Each line of the records below that holds "ready" should be copied out.

SUPPLIED MATERIAL START

(* ===== verification/InheritanceExample.v ===== *)
(** A concrete network for the theorems of the inheritance files: host
    functions, a lending peer, a network of [MockToken]s, and a contract with an
    administrator, approved users and one funded plan. *)
From S2P Require Import Prelude Host AccessControl Token MockToken.
From S2P Require Import PlanVault InheritanceTypes InheritanceCore InheritanceEmergency InheritancePlans.
Import InheritanceTypes InheritanceCore InheritancePlans.

Module InheritanceExample.

(** Hashing is the identity, vault addresses start at 101. *)
#[export] Instance host : HostFns := {|
  sha256 b := b;
  prng_gen n := [Z.of_nat n];
  deployed_address _ salt := Z.to_pos (101 + from_option Z.abs 0 (last salt));
  peer_version _ := Some 1;
  address_bytes a := Some [Zpos a]
|}.

(** A lending contract that has accrued the recorded yield for each plan. *)
Abbreviation peer := (gmap Z Z).
#[export] Instance lending : LendingPeer peer := {|
  lp_register l env _ caller _ _ _ := if decide (caller ∈ auths env) then Some l else None;
  lp_unregister l env _ caller id := if decide (caller ∈ auths env) then Some (delete id l) else None;
  lp_accrued l _ _ id := Some (as_u64 (default 0 (l !! id)));
  lp_claim l env _ caller id := Some (as_u64 (default 0 (l !! id)), <[id := 0]> l)
|}.
#[export] Instance lending_typed : LendingPeerTyped peer.
Proof.
  split; cbn.
  - intros ? ? ? ? ? ? ? [= <- <-]. apply as_u64_range.
  - intros ? ? ? ? ? [= <-]. apply as_u64_range.
Qed.

Definition self : address := 20%positive.
Definition admin : address := 1%positive.
Definition alice : address := 2%positive.
Definition bob : address := 3%positive.
Definition carol : address := 4%positive.
Definition usd : address := 10%positive.

Definition env_at (time : Z) (signers : list address) : Env := mkEnv time 0 self (list_to_set signers).

Definition network0 : MockToken.network :=
  {[ usd := MockToken.mkState {[ alice := 1000000; bob := 500 ]} (Some 1000500) ]}.
Abbreviation W := (world MockToken.network peer).
Definition fresh : W := deployed network0 {[ 1 := 5000 ]}.

(** An administrator, a vault code, and approved users. *)
Definition setup : list (Env * admin_call) :=
  [ (env_at 1 [admin], InitializeAdmin admin); (env_at 2 [admin], SetVaultWasm admin [7]);
    (env_at 3 [alice], SubmitKyc alice); (env_at 4 [bob], SubmitKyc bob);
    (env_at 5 [carol], SubmitKyc carol);
    (env_at 6 [admin], BatchApproveKyc admin [alice; bob; carol]) ].
Definition run_setup (w : W) (ec : Env * admin_call) : W := after (run_admin ec.1 ec.2) w.
Definition ready : W := fold_left run_setup setup fresh.

(** Alice leaves 60 percent to Bob and 40 percent to Carol. *)
Definition plan_params : CreateInheritancePlanParams :=
  mkParams alice usd [65] [66] 10000 LumpSum
    [([66], [98], 111111, [1], 6000, 1); ([67], [99], 222222, [2], 4000, 2)] true [] 0.
Definition create : plan_call := CreatePlan plan_params.
Definition funded : W := after (run_plan (env_at 10 [alice]) create) ready.

End InheritanceExample.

SUPPLIED MATERIAL END

#### SOLVED PROBLEM:
Definition ready : W := fold_left run_setup setup fresh.
Definition funded : W := after (run_plan (env_at 10 [alice]) create) ready.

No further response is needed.